→ What is expected: Repeat only the lines running from the beginning of the material through the line that contains "induction pending; cbn;".

→ Input for this task:
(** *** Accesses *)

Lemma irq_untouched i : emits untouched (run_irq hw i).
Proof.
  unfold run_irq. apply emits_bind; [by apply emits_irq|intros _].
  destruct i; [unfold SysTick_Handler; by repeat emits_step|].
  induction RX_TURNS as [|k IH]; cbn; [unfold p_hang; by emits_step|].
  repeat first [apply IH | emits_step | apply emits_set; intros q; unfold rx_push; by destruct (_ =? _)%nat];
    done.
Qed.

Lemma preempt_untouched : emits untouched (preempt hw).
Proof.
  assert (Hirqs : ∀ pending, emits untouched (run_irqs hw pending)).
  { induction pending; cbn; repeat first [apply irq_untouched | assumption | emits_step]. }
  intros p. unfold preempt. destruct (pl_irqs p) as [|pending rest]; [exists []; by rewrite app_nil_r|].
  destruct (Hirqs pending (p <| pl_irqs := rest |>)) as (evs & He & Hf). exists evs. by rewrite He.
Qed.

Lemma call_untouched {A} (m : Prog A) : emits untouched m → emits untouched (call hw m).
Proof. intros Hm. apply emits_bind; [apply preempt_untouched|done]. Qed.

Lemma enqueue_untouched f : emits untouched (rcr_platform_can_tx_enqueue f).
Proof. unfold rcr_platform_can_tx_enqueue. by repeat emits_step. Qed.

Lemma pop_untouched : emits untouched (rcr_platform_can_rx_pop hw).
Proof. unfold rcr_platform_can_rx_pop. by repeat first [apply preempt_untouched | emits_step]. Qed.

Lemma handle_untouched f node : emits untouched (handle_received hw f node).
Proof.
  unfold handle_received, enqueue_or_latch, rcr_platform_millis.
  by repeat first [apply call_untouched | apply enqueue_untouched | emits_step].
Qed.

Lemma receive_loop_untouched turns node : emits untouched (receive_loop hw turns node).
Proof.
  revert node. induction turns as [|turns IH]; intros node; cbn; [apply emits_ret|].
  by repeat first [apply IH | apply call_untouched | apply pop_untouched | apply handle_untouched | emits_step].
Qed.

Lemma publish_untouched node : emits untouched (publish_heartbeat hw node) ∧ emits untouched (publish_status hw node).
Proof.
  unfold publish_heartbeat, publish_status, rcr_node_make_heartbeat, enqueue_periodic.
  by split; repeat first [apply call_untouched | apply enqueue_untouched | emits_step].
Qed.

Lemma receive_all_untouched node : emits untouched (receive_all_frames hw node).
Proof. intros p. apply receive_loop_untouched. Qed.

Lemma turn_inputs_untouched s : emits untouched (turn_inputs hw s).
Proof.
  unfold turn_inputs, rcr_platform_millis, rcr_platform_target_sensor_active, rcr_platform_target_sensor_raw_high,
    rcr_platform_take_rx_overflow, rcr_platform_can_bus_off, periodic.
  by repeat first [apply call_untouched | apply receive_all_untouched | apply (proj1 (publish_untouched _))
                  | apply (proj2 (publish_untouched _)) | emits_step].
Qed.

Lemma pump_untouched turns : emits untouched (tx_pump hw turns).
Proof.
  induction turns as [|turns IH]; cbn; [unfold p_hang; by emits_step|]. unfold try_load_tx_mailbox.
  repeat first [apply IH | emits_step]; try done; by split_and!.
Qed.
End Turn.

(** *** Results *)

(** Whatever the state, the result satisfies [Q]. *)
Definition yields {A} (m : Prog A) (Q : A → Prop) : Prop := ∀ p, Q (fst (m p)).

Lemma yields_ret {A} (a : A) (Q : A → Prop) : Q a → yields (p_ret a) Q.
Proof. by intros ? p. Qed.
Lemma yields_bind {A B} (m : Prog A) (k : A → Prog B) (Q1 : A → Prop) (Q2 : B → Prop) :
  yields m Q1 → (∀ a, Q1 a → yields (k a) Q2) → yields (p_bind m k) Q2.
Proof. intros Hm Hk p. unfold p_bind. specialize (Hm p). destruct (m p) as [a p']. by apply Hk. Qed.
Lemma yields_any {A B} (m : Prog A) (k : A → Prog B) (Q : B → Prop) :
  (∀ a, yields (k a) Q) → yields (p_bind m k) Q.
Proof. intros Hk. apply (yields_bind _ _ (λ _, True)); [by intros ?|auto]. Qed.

→ Task answer:
(** *** Accesses *)

Lemma irq_untouched i : emits untouched (run_irq hw i).
Proof.
  unfold run_irq. apply emits_bind; [by apply emits_irq|intros _].
  destruct i; [unfold SysTick_Handler; by repeat emits_step|].
  induction RX_TURNS as [|k IH]; cbn; [unfold p_hang; by emits_step|].
  repeat first [apply IH | emits_step | apply emits_set; intros q; unfold rx_push; by destruct (_ =? _)%nat];
    done.
Qed.

Lemma preempt_untouched : emits untouched (preempt hw).
Proof.
  assert (Hirqs : ∀ pending, emits untouched (run_irqs hw pending)).
  { induction pending; cbn; repeat first [apply irq_untouched | assumption | emits_step]. }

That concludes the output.